The course project is a collaborative assignment, which is due at the end of the semester. Students will be working in teams of 3. This is a self-guided assignment, designed to give you some exposure to and practice with recent results in big data analytics. The project includes a written review of a recent research paper on big data analytics (to be chosen from a list provided by the 645 staff), reproducing partial results from the paper, and proposing and implementing an extension based on your own idea.

Your project will be based on one of the following papers:

  1. Bo Tang, Shi Han, Man Lung Yiu, Rui Ding, Dongmei Zhang. "Extracting Top-K Insights from Multi-dimensional Data." In Proceedings of the ACM Conference on Management of Data (SIGMOD), Chicago, Illinois, USA, May 2017.
    Project description: pdf, individual_pdf

  2. Haopeng Zhang, Yanlei Diao, Alexandra Meliou. "EXstream: Explaining Anomalies in Event Stream Monitoring." In Proceedings of the 20th International Conference on Extending Database Technology (EDBT), 156-167, 2017.
    Project description: pdf , pdf individual

  3. D. Van Aken, A. Pavlo, G. J. Gordon, and B. Zhang. "Automatic Database Management System Tuning Through Large-scale Machine Learning." In Proceedings of the 2017 ACM International Conference on Management of Data, 2017, pp. 1009-1024.
    Project description: pdf , dataset , review-guide

Additional detailed instructions will be posted soon...

Milestones


Form groups (Due Friday, March 27, 5 pm)

Find project partners and begin to discuss project ideas.

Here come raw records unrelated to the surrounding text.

(** * Vehicle data service: the embedded-JSON extractor and its pipeline

    A shallow embedding of [app/vehicle_service.py]: the brace-counting
    extractor [_extract_json_object], the tolerant decoder
    [_safe_json_load], the parser with its regular-expression fallback
    [_parse_html], the retrying fetcher [_fetch_html], the cache-backed
    resolver [get_vehicle_info] and the route [lookup] with its debug
    branch.

    Python text ([str]) is modelled by [string]; characters are the 8-bit
    [ascii] code points.  Exceptions are values of [Exception] carried by
    the error monad [Result].  Logging calls have no effect on results and
    are left out. *)

From Stdlib Require Import String Ascii List ZArith Lia Bool Arith PeanoNat.
From Stdlib Require Import DecimalString.
From Stdlib Require DecimalPos.
Import ListNotations.

Local Open Scope string_scope.
Local Open Scope Z_scope.

(** ** Characters the scanner looks at *)

Definition dquote : ascii := "034"%char.
Definition backslash : ascii := "\"%char.
Definition lbrace : ascii := "{"%char.
Definition rbrace : ascii := "}"%char.

(** Test documents are written with ['] standing for the double quote. *)
Fixpoint py (s : string) : string :=
  match s with
  | EmptyString => EmptyString
  | String c s' => String (if Ascii.eqb c "'" then dquote else c) (py s')
  end.

(** ** Exceptions and results *)

Inductive Exception : Type :=
| ValueError (msg : string)
| JSONDecodeError (msg : string)
| IndexError (msg : string)
| KeyError (key : string)
| UnicodeDecodeError (msg : string)
| RecursionError
| TimeoutException (msg : string)
| TransportError (msg : string)
| HTTPStatusError (status_code : Z)
| HTTPException (status_code : Z) (detail : string).

Inductive Result (A : Type) : Type :=
| Ok (a : A)
| Raise (e : Exception).
Arguments Ok {A} a.
Arguments Raise {A} e.

Definition bind {A B} (m : Result A) (k : A -> Result B) : Result B :=
  match m with
  | Ok a => k a
  | Raise e => Raise e
  end.

Notation "x <- m ;; k" := (bind m (fun x => k))
  (at level 61, m at next level, right associativity).

(** [str(exc)] for the exceptions whose text the service interpolates. *)
Definition str_exc (e : Exception) : string :=
  match e with
  | ValueError m | JSONDecodeError m | IndexError m | UnicodeDecodeError m
  | TimeoutException m | TransportError m => m
  | KeyError k => "'" ++ k ++ "'"
  | RecursionError => "maximum recursion depth exceeded"
  | HTTPStatusError _ => "HTTP status error"
  | HTTPException _ d => d
  end.

(** ** Python string primitives *)

(** [s[n:]] *)
Fixpoint drop (n : nat) (s : string) : string :=
  match n, s with
  | O, _ => s
  | S n', String _ s' => drop n' s'
  | S _, EmptyString => EmptyString
  end.

(** Leftmost occurrence of [sub] in the suffix [s], which starts at
    position [pos] of the whole text. *)
Fixpoint find_at (sub s : string) (pos : nat) : option nat :=
  if prefix sub s then Some pos
  else match s with
       | EmptyString => None
       | String _ s' => find_at sub s' (S pos)
       end.

(** [html.find(sub, start)]; [None] stands for Python's [-1]. *)
Definition find (html sub : string) (start : nat) : option nat :=
  if (start <=? String.length html)%nat then find_at sub (drop start html) start
  else None.

(** [range(start, stop)] *)
Definition range (start stop : nat) : list nat := seq start (stop - start).

(** [html[start:stop]] for [0 <= start]. *)
Definition slice (html : string) (start stop : nat) : string :=
  substring start (stop - start) html.

(** ** JSON values

    What [json.loads] returns and [json.dumps] takes.  Numbers are Python
    integers; floating-point numbers are left out of the model.  The
    members of an object are kept in the order of the [dict]. *)

Unset Elimination Schemes.
Inductive json : Type :=
| JNull
| JBool (b : bool)
| JInt (n : Z)
| JString (s : string)
| JArray (items : list json)
| JObject (members : list (string * json)).
Set Elimination Schemes.

(** ** The brace-counting scan of [_extract_json_object] *)

Record ScanState : Type := mkScan {
  brace_level : Z;
  in_string : bool;
  escaped : bool
}.

Definition scan_start : ScanState :=
  {| brace_level := 0; in_string := false; escaped := false |}.

(** One iteration of the loop body either returns from the function (the
    closing brace was found at this position) or goes on with a new state. *)
Inductive Step : Type :=
| Return
| Continue (st : ScanState).

Definition loop_body (st : ScanState) (ch : ascii) : Step :=
  (* a quote that is not escaped toggles in_string *)
  let in_string' :=
    if Ascii.eqb ch dquote && negb (escaped st)
    then negb (in_string st) else in_string st in
  (* escaped = True if ch is a backslash and not escaped, else False *)
  let escaped' := Ascii.eqb ch backslash && negb (escaped st) in
  if negb in_string' then
    if Ascii.eqb ch lbrace then
      Continue (mkScan (brace_level st + 1) in_string' escaped')
    else if Ascii.eqb ch rbrace then
      let level := brace_level st - 1 in
      if level =? 0 then Return
      else Continue (mkScan level in_string' escaped')
    else Continue (mkScan (brace_level st) in_string' escaped')
  else Continue (mkScan (brace_level st) in_string' escaped').

Inductive ScanResult : Type :=
| Closed (pos : nat)          (* return inside the loop, at position [pos] *)
| Exhausted                   (* the loop ran to the end of the range *)
| OutOfRange (pos : nat).     (* [html[pos]] raised IndexError *)

(** [for pos in range(start, len(html)): ch = html[pos]; ...]; the second
    component lists the positions read, in the order they were read. *)
Fixpoint scan_loop (html : string) (positions : list nat) (st : ScanState)
  : ScanResult * list nat :=
  match positions with
  | [] => (Exhausted, [])
  | pos :: rest =>
      match get pos html with
      | None => (OutOfRange pos, [pos])
      | Some ch =>
          match loop_body st ch with
          | Return => (Closed pos, [pos])
          | Continue st' =>
              let (r, reads) := scan_loop html rest st' in (r, pos :: reads)
          end
      end
  end.

Definition quoted (key : string) : string :=
  String dquote (key ++ String dquote "").

Definition escaped_quoted (key : string) : string :=
  String backslash (String dquote (key ++ String backslash (String dquote ""))).

Definition key_not_found (key : string) : Exception :=
  ValueError ("Key '" ++ key ++ "' not found in document").
Definition opening_brace_not_found (key : string) : Exception :=
  ValueError ("Opening brace for key '" ++ key ++ "' not found").
Definition closing_brace_not_found (key : string) : Exception :=
  ValueError ("Could not find matching closing brace for key '" ++ key ++ "'").

(** Position of the key: the plain form first, the escaped form if the
    plain one is absent. *)
Definition find_key (html key : string) : option nat :=
  match find html (quoted key) 0 with
  | Some idx => Some idx
  | None => find html (escaped_quoted key) 0
  end.

(** ** The regular-expression fallback of [_parse_html] *)

(** [\s] of a Python [str] pattern, on 8-bit code points. *)
Definition is_space (c : ascii) : bool :=
  let n := nat_of_ascii c in
  ((9 <=? n) && (n <=? 13) || (28 <=? n) && (n <=? 32)
   || (n =? 133) || (n =? 160))%nat.

Fixpoint skip_spaces (s : string) : string :=
  match s with
  | String c s' => if is_space c then skip_spaces s' else s
  | EmptyString => s
  end.

(** Text up to and including the first closing brace: the non-greedy
    [.*?}] under [re.DOTALL]. *)
Fixpoint up_to_rbrace (s : string) : option string :=
  match s with
  | EmptyString => None
  | String c s' =>
      if Ascii.eqb c rbrace then Some (String c "")
      else match up_to_rbrace s' with
           | Some t => Some (String c t)
           | None => None
           end
  end.

Definition VrmDetails_quoted : string := quoted "VrmDetails".

(** A match of ["VrmDetails"\s*:\s*({.*?})] anchored at the head of [s];
    the result is group 1. *)
Definition match_here (s : string) : option string :=
  if prefix VrmDetails_quoted s then
    match skip_spaces (drop (String.length VrmDetails_quoted) s) with
    | String c1 s1 =>
        if Ascii.eqb c1 ":" then
          match skip_spaces s1 with
          | String c2 s2 =>
              if Ascii.eqb c2 lbrace then
                match up_to_rbrace s2 with
                | Some t => Some (String lbrace t)
                | None => None
                end
              else None
          | EmptyString => None
          end
        else None
    | EmptyString => None
    end
  else None.

(** [re.search]: the match at the leftmost position that has one. *)
Fixpoint regex_search (s : string) : option string :=
  match match_here s with
  | Some g => Some g
  | None => match s with
            | EmptyString => None
            | String _ s' => regex_search s'
            end
  end.

(** ** The upstream, the cache and the configuration *)

Record Config : Type := mkConfig {
  BASE_URL : string;
  RETRY_ATTEMPTS : Z;
  CACHE_TTL : Z;
  CACHE_MAXSIZE : Z
}.

(** The values the module takes when the environment sets none. *)
Definition default_config : Config :=
  {| BASE_URL := "https://bookmygarage.com/garage-detail/sussexautocareltd/rh12lw/book/?ref=sussexautocare.co.uk&vrm={vrm}&referrer=widget";
     RETRY_ATTEMPTS := 3;
     CACHE_TTL := 86400;
     CACHE_MAXSIZE := 5000 |}.

(** [template.format(vrm=vrm)] for templates whose only replacement field
    is [{vrm}]; [skip] counts the characters of a field still to pass. *)
Fixpoint format_vrm (template vrm : string) (skip : nat) : string :=
  match template with
  | EmptyString => EmptyString
  | String c t =>
      match skip with
      | S k => format_vrm t vrm k
      | O => if prefix "{vrm}" template then vrm ++ format_vrm t vrm 4
             else String c (format_vrm t vrm 0)
      end
  end.

Record Response : Type := mkResponse {
  status_code : Z;
  text : string
}.

(** What the network does: the outcome of the [n]-th request (counted from
    0) when it asks for [url].  [http_client.get] returns a response or
    raises. *)
Definition Upstream : Type := string -> nat -> Result Response.

Inductive Event : Type :=
| Get (url : string)       (* await http_client.get(url) *)
| Sleep (seconds : Z).     (* await asyncio.sleep(seconds) *)

Definition is_get (e : Event) : bool :=
  match e with Get _ => true | Sleep _ => false end.

Definition requests (trace : list Event) : nat := List.length (filter is_get trace).
Definition sleeps (trace : list Event) : nat :=
  List.length (filter (fun e => negb (is_get e)) trace).

(** Modelled from the spec: [httpx.Response.raise_for_status] is library
    code; a status outside 200..299 is a non-success status and raises
    [HTTPStatusError]. *)
Definition raise_for_status (r : Response) : Result Response :=
  if (200 <=? status_code r) && (status_code r <=? 299) then Ok r
  else Raise (HTTPStatusError (status_code r)).

(** [except (httpx.TimeoutException, httpx.TransportError)] *)
Definition is_transport_failure (e : Exception) : bool :=
  match e with
  | TimeoutException _ | TransportError _ => true
  | _ => false
  end.

(** [str(last_exc)] inside the f-string *)
Definition str_last (last_exc : option Exception) : string :=
  match last_exc with
  | Some e => str_exc e
  | None => "None"
  end.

Paper review and project proposal (Due Friday, April 3, 5 pm)

Each project group is expected to turn in a report with the following sections:
  1. The paper selected for the course project and a thorough review of the paper, including (a) a problem statement; (b) the main approach and most important techniques; (c) how well the experimental results show that the proposed techniques solve the problem presented at the beginning of the paper; (d) the limitations of the techniques in the paper.
  2. Besides the basic requirements of the project, including the algorithms to implement and results to (re)produce, please propose one idea as an extension of the project.


Project Presentation (Monday April 27 and Wednesday April 29, in class)

The presentation is required only for the team projects, which are expected to include an extension beyond the material already presented in the paper. Individual projects do not need to make a presentation.


Final Report (Friday, May 8th, 5 pm)

A final report extends your previous writeup to
  1. present the research problem (Section 1: Problem Statement),
  2. describe the main approach and techniques from the paper that were implemented in this project, as well as necessary changes made (e.g., in data preprocessing, hyperparameter tuning) in this project (Section 2: Techniques Implemented),
  3. describe evaluation methodology and significant results achieved (Section 3: Experimental Results),
  4. describe a major extension beyond the material already presented in the paper, and the results obtained (Section 4: Extension and Results),
  5. summarize our work and present your conclusions (Section 5: Summary),
  6. for team work, the report should also include a paragraph explaining, for each group member, their contributions and duties in the project (Section 6: Team Contributions).